The Alberta government recently passed amendments to the Technology Innovation and Emissions Reduction (TIER) carbon tax regulation in order to meet rising minimum standards under the federal government’s Greenhouse Gas Pollution Pricing act and avoid the imposition of a backstop program The amendments were announced earlier in 2022, approved in late December, and came into effect January 1, 2023. At the heart of the changes are a meaningful increase to the stringency or tightening rate at which emitters must reduce emissions intensity over time to avoid penalties. While previously a tightening rate of 1% was applied to facility- specific benchmarks only, a proposed 2% annual tightening rate will now apply to both facility-specific benchmarks and high-performance benchmarks (like electricity). What is more, for oil sands production and upgrading specifically, the tightening rate will rachet up by 4% in 2029 and 2030. We believe the tighter stringency within TIER may be the Province’s attempt to avoid an additional oil and gas ‘cap-and-trade’ system (which the federal government has floated).

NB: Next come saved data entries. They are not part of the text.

(* ===== verification/Abi.v ===== *)
(** * The kernel's interface to user programs

    The constants of the kernel headers, the system call table and the
    dispatch of [int 0x80] ([src/src/kernel/syscall.c]), and what the [_syscall]
    macros of [unistd.h] make of the value the kernel returns. *)
From S2P Require Import Prelude.
Open Scope nup_scope.

(** ** Error numbers: [src/src/include/errno.h] *)
Definition EGENERIC : Z := 99.
Definition EPERM : Z := 1.
Definition ENOENT : Z := 2.
Definition ESRCH : Z := 3.
Definition EINTR : Z := 4.
Definition EIO : Z := 5.
Definition ENXIO : Z := 6.
Definition E2BIG : Z := 7.
Definition ENOEXEC : Z := 8.
Definition EBADF : Z := 9.
Definition ECHILD : Z := 10.
Definition EAGAIN : Z := 11.
Definition ENOMEM : Z := 12.
Definition EACCES : Z := 13.
Definition EFAULT : Z := 14.
Definition ENOTBLK : Z := 15.
Definition EBUSY : Z := 16.
Definition EEXIST : Z := 17.
Definition EXDEV : Z := 18.
Definition ENODEV : Z := 19.
Definition ENOTDIR : Z := 20.
Definition EISDIR : Z := 21.
Definition EINVAL : Z := 22.
Definition ENFILE : Z := 23.
Definition EMFILE : Z := 24.
Definition ENOTTY : Z := 25.
Definition ETXTBSY : Z := 26.
Definition EFBIG : Z := 27.
Definition ENOSPC : Z := 28.
Definition ESPIPE : Z := 29.
Definition EROFS : Z := 30.
Definition EMLINK : Z := 31.
Definition EPIPE : Z := 32.
Definition EDOM : Z := 33.
Definition ERANGE : Z := 34.
Definition EDEADLK : Z := 35.
Definition ENAMETOOLONG : Z := 36.
Definition ENOLCK : Z := 37.
Definition ENOSYS : Z := 38.
Definition ENOTEMPTY : Z := 39.

(** ** File flags: [src/src/include/fcntl.h] *)
Definition O_ACCMODE : Z := 3.
Definition O_RDONLY : Z := 0.
Definition O_WRONLY : Z := 1.
Definition O_RDWR : Z := 2.
Definition O_CREAT : Z := 64.
Definition O_EXCL : Z := 128.
Definition O_NOCTTY : Z := 256.
Definition O_TRUNC : Z := 512.
Definition O_APPEND : Z := 1024.
Definition O_NONBLOCK : Z := 2048.
Definition O_NDELAY : Z := O_NONBLOCK.
Definition F_DUPFD : Z := 0.
Definition F_GETFD : Z := 1.
Definition F_SETFD : Z := 2.
Definition F_GETFL : Z := 3.
Definition F_SETFL : Z := 4.
Definition F_GETLK : Z := 5.
Definition F_SETLK : Z := 6.
Definition F_SETLKW : Z := 7.
Definition FD_CLOEXEC : Z := 1.
Definition F_RDLCK : Z := 0.
Definition F_WRLCK : Z := 1.
Definition F_UNLCK : Z := 2.

(** ** Access modes and system call numbers: [src/src/include/unistd.h] *)
Definition STDIN_FILENO : Z := 0.
Definition STDOUT_FILENO : Z := 1.
Definition STDERR_FILENO : Z := 2.
Definition F_OK : Z := 0.
Definition X_OK : Z := 1.
Definition W_OK : Z := 2.
Definition R_OK : Z := 4.
Definition SEEK_SET : Z := 0.
Definition SEEK_CUR : Z := 1.
Definition SEEK_END : Z := 2.
Definition NR_putchar : Z := 0.
Definition NR_exit : Z := 1.
Definition NR_fork : Z := 2.
Definition NR_read : Z := 3.
Definition NR_write : Z := 4.
Definition NR_open : Z := 5.
Definition NR_close : Z := 6.
Definition NR_waitpid : Z := 7.
Definition NR_creat : Z := 8.
Definition NR_link : Z := 9.
Definition NR_unlink : Z := 10.
Definition NR_execve : Z := 11.
Definition NR_chdir : Z := 12.
Definition NR_time : Z := 13.
Definition NR_mknod : Z := 14.
Definition NR_chmod : Z := 15.
Definition NR_chown : Z := 16.
Definition NR_break : Z := 17.
Definition NR_stat : Z := 18.
Definition NR_lseek : Z := 19.
Definition NR_getpid : Z := 20.
Definition NR_mount : Z := 21.
Definition NR_umount : Z := 22.
Definition NR_fstat : Z := 28.
Definition NR_pause : Z := 29.
Definition NR_kill : Z := 37.
Definition NR_dup : Z := 41.
Definition NR_times : Z := 43.
Definition NR_brk : Z := 45.
Definition NR_ioctl : Z := 54.
Definition NR_fcntl : Z := 55.
Definition NR_uname : Z := 59.
Definition NR_chroot : Z := 61.
Definition NR_dup2 : Z := 63.
Definition NR_getppid : Z := 64.
Definition NR_reboot : Z := 88.

(** ** Signals: [src/src/include/signal.h] *)
Definition SIGHUP : Z := 1.
Definition SIGINT : Z := 2.
Definition SIGQUIT : Z := 3.
Definition SIGILL : Z := 4.
Definition SIGTRAP : Z := 5.
Definition SIGABRT : Z := 6.
Definition SIGIOT : Z := 6.
Definition SIGUNUSED : Z := 7.
Definition SIGFPE : Z := 8.
Definition SIGKILL : Z := 9.
Definition SIGUSR1 : Z := 10.
Definition SIGSEGV : Z := 11.
Definition SIGUSR2 : Z := 12.
Definition SIGPIPE : Z := 13.
Definition SIGALRM : Z := 14.
Definition SIGTERM : Z := 15.
Definition SIGSTKFLT : Z := 16.
Definition SIGCHLD : Z := 17.
Definition SIGCONT : Z := 18.
Definition SIGSTOP : Z := 19.
Definition SIGTSTP : Z := 20.
Definition SIGTTIN : Z := 21.
Definition SIGTTOU : Z := 22.
Definition SIGSYS : Z := 31.

(** ** Tasks: [src/src/include/task.h] *)
Definition TASK_RUNNING : Z := 0.
Definition TASK_WAITING : Z := 1.
Definition TASK_UNINTERRUPTIBLE : Z := 2.
Definition TASK_BLOCKED : Z := 4.
Definition TASK_ZOMBIE : Z := 5.
Definition ROOT_UID : Z := 0.
Definition NR_TASKS : Z := 64.
Definition KERNEL_STACK_SIZE : Z := 2048.
Definition NO_TASK : Z := -1.

(** ** Files: [src/src/include/fs/vfs.h] *)
Definition MNT_FLAG_REQDEV : Z := 0x01.
Definition FS_FILE : Z := 0x01.
Definition FS_DIRECTORY : Z := 0x02.
Definition FS_CHARDEVICE : Z := 0x03.
Definition FS_BLOCKDEVICE : Z := 0x04.
Definition FS_PIPE : Z := 0x05.
Definition FS_SYMLINK : Z := 0x06.
Definition VFS_NAME_LEN : Z := 255.
Definition FS_UID_ROOT : Z := 0.
Definition FS_GID_ROOT : Z := 0.
Definition NR_OPEN : Z := 32.
Definition FMODE_READ : Z := 1.
Definition FMODE_WRITE : Z := 2.
Definition MOUNT_MAX : Z := 16.
Definition LINK_MAX : Z := 16.

(** ** The system call table *)

Definition NR_SYSCALLS : Z := 128.

(** The functions the table points to. *)
Inductive sysfn :=
  | Sys_putchar | Sys_exit | Sys_fork | Sys_read | Sys_write | Sys_open | Sys_close
  | Sys_waitpid | Sys_execve | Sys_chdir | Sys_mknod | Sys_getpid | Sys_pause | Sys_dup
  | Sys_kill | Sys_ioctl | Sys_chroot | Sys_getppid | Sys_dup2 | Sys_reboot.

#[export] Instance sysfn_eq_dec : EqDecision sysfn.
Proof. solve_decision. Defined.

(** The stores of [setup_syscalls], in its order. *)
Definition sys_call_stores : list (Z * sysfn) :=
  [(NR_putchar, Sys_putchar); (NR_exit, Sys_exit); (NR_fork, Sys_fork); (NR_read, Sys_read);
   (NR_write, Sys_write); (NR_open, Sys_open); (NR_close, Sys_close); (NR_waitpid, Sys_waitpid);
   (NR_execve, Sys_execve); (NR_chdir, Sys_chdir); (NR_mknod, Sys_mknod);
   (NR_getpid, Sys_getpid); (NR_pause, Sys_pause); (NR_dup, Sys_dup); (NR_kill, Sys_kill);
   (NR_ioctl, Sys_ioctl); (NR_chroot, Sys_chroot); (NR_getppid, Sys_getppid);
   (NR_dup2, Sys_dup2); (NR_reboot, Sys_reboot)].

Definition sys_call_table : Type := list (option sysfn).

Fixpoint store_syscalls (l : list (Z * sysfn)) (t : sys_call_table) : option sys_call_table :=
  match l with
  | [] => Some t
  | (nr, f) :: l => t ← aset t nr (Some f); store_syscalls l t
  end.

Definition setup_syscalls : option sys_call_table :=
  store_syscalls sys_call_stores (replicate (Z.to_nat NR_SYSCALLS) None).

(** ** Dispatch *)

Record sys_regs := SysRegs { r_eax : Z; r_ebx : Z; r_ecx : Z; r_edx : Z; r_esi : Z; r_edi : Z }.

Definition sys_mknod (name mode addr : Z) : Z := - ENOSYS.

Section handler.
Context {S : Type}.
(** The called function with its arguments, and [sys_kill(current_task->pid, sign)]. *)
Variable run : sysfn -> Z -> Z -> Z -> Z -> Z -> M S Z.
Variable kill_self : Z -> M S Z.

(** [eax] is unsigned, so that the test [regs->eax < 0] never holds. *)
Definition SysCallHandler (t : sys_call_table) (regs : sys_regs) : M S sys_regs :=
  let with_eax v := SysRegs (u32 v) (r_ebx regs) (r_ecx regs) (r_edx regs) (r_esi regs) (r_edi regs) in
  if (r_eax regs <? 0) || (NR_SYSCALLS <=? r_eax regs) then
    do! kill_self SIGSYS;
    ret (with_eax (- ENOSYS))
  else
    let! sys_call := get_or_fault (fun _ => aget t (r_eax regs)) in
    match sys_call with
    | None => ret (with_eax (- ENOSYS))
    | Some f =>
        let! r := run f (r_ebx regs) (r_ecx regs) (r_edx regs) (r_esi regs) (r_edi regs) in
        ret (with_eax r)
    end.
End handler.

(** [__res >= 0 ? __res : (errno = -__res, -1)] on the [int] in [eax]: the
    value of the call and of [errno] after it. *)
Definition _syscall (eax errno : Z) : Z * Z :=
  let __res := s32 eax in
  if 0 <=? __res then (__res, errno) else (-1, s32 (- __res)).

Definition _syscall0 {S} (trap : sys_regs -> M S sys_regs) (nr errno : Z) : M S (Z * Z) :=
  let! r := trap (SysRegs nr 0 0 0 0 0) in ret (_syscall (r_eax r) errno).
Definition _syscall1 {S} (trap : sys_regs -> M S sys_regs) (nr a errno : Z) : M S (Z * Z) :=
  let! r := trap (SysRegs nr a 0 0 0 0) in ret (_syscall (r_eax r) errno).
Definition _syscall2 {S} (trap : sys_regs -> M S sys_regs) (nr a b errno : Z) : M S (Z * Z) :=
  let! r := trap (SysRegs nr a b 0 0 0) in ret (_syscall (r_eax r) errno).
Definition _syscall3 {S} (trap : sys_regs -> M S sys_regs) (nr a b c errno : Z) : M S (Z * Z) :=
  let! r := trap (SysRegs nr a b c 0 0) in ret (_syscall (r_eax r) errno).

(** ** Properties *)

(** The table that [setup_syscalls] leaves. *)
Definition the_table : sys_call_table := default [] setup_syscalls.

Definition expected_entry (nr : Z) : option sysfn :=
  match find (fun p => fst p =? nr) sys_call_stores with Some p => Some (snd p) | None => None end.

Lemma the_table_entries nr : 0 <= nr < NR_SYSCALLS -> aget the_table nr = Some (expected_entry nr).
Proof.
  intros H.
  assert (E : forall_below 128 (fun nr => bool_decide (aget the_table nr = Some (expected_entry nr))) = true)
    by (vm_compute; reflexivity).
  apply (forall_below_spec _ _ nr) in E; [|done]. by apply bool_decide_eq_true in E.
Qed.

Lemma syscall_u32 r errno : - 2147483648 < r < 2147483648 ->
  _syscall (u32 r) errno = if 0 <=? r then (r, errno) else (-1, - r).
Proof.
  intros H. unfold _syscall. assert (s32 (u32 r) = r) as -> by width.
  case_cond; [done|]. f_equal. width.
Qed.

Section wrappers.
Context {S : Type} (run : sysfn -> Z -> Z -> Z -> Z -> Z -> M S Z) (kill_self : Z -> M S Z).
Let trap := SysCallHandler run kill_self the_table.

(** A user program's three-argument system call runs the function the
    headers number gives it, with the arguments in order, and sees its result
    when that is not negative, and -1 with the error number in [errno] when the
    kernel returned the negated error; a number without a function gives
    [ENOSYS] and runs nothing. *)
Theorem syscall3_result nr f a b c errno s s' r :
  In (nr, f) sys_call_stores -> run f a b c 0 0 s = Ok (r, s') -> - 2147483648 < r < 2147483648 ->
  _syscall3 trap nr a b c errno s = Ok (if 0 <=? r then (r, errno) else (-1, - r), s').
Proof.
  intros Hin Hrun Hr. unfold _syscall3, trap, SysCallHandler, bind, ret. cbn [r_eax r_ebx r_ecx r_edx r_esi r_edi].
  assert (Hb : 0 <= nr < NR_SYSCALLS /\ expected_entry nr = Some f).
  { assert (E : forallb (fun p => (0 <=? fst p) && (fst p <? NR_SYSCALLS) &&
        bool_decide (expected_entry (fst p) = Some (snd p))) sys_call_stores = true) by (vm_compute; reflexivity).
    rewrite forallb_forall in E. specialize (E _ Hin). simpl in E.
    rewrite !andb_true_iff, bool_decide_eq_true in E. split; [lia|tauto]. }
  destruct Hb as [Hb He]. unfold get_or_fault.
  replace ((nr <? 0) || (NR_SYSCALLS <=? nr)) with false by lia.
  rewrite the_table_entries, He, Hrun by done. cbn [r_eax]. by rewrite syscall_u32.
Qed.

(** A system call number without a function gives -1 and [ENOSYS] and runs
    no function; a number of [NR_SYSCALLS] or more also sends the caller
    SIGSYS. *)
Theorem syscall_unknown nr errno s :
  0 <= nr < 4294967296 -> expected_entry nr = None ->
  (nr < NR_SYSCALLS -> _syscall0 trap nr errno s = Ok ((-1, ENOSYS), s)) /\
  (NR_SYSCALLS <= nr -> forall x s', kill_self SIGSYS s = Ok (x, s') ->
     _syscall0 trap nr errno s = Ok ((-1, ENOSYS), s')).
Proof.
  intros Hnr He. unfold _syscall0, trap, SysCallHandler, bind, ret, get_or_fault. cbn [r_eax].
  split; intros Hc.
  - replace ((nr <? 0) || (NR_SYSCALLS <=? nr)) with false by lia.
    rewrite the_table_entries, He by lia. done.
  - intros x s' Hk. replace ((nr <? 0) || (NR_SYSCALLS <=? nr)) with true by lia. by rewrite Hk.
Qed.
End wrappers.

Definition echo_run (f : sysfn) (a b c d e : Z) : M Z Z := fun s => Ok (a - b, s + 1).
Definition echo_kill (sign : Z) : M Z Z := fun s => Ok (0, s + sign).

Lemma syscall3_result_witness :
  _syscall3 (SysCallHandler echo_run echo_kill the_table) NR_read 0 9 7 0 5 = Ok ((-1, EBADF), 6).
Proof.
  apply (syscall3_result echo_run echo_kill NR_read Sys_read 0 9 7 0 5 6 (-9)).
  - vm_compute. tauto.
  - reflexivity.
  - lia.
Defined.

Lemma syscall_unknown_witness :
  _syscall0 (SysCallHandler echo_run echo_kill the_table) NR_mount 0 5 = Ok ((-1, ENOSYS), 5) /\
  _syscall0 (SysCallHandler echo_run echo_kill the_table) 128 0 5 = Ok ((-1, ENOSYS), 36).
Proof.
  split.
  - apply (syscall_unknown echo_run echo_kill NR_mount 0 5); vm_compute; [split; [discriminate|reflexivity]|reflexivity|reflexivity].
  - apply (syscall_unknown echo_run echo_kill 128 0 5) with (x := 0); vm_compute;
      [split; [discriminate|reflexivity]|reflexivity|discriminate|reflexivity].
Defined.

Other changes include the creation of two separate buckets for credit generation (Sequestration Credits and Capture Recognition Tonnes) to aid in the administration of credit trading, as well as increases to the amount of credits used and their longevity prior to expiry Finally, the amendment formally ratifies TIER’s alignment with the federal carbon price escalation plan, in which levies for non-compliance will be $65/T in 2023 and increase by $15/T increments to $170/T by 2030.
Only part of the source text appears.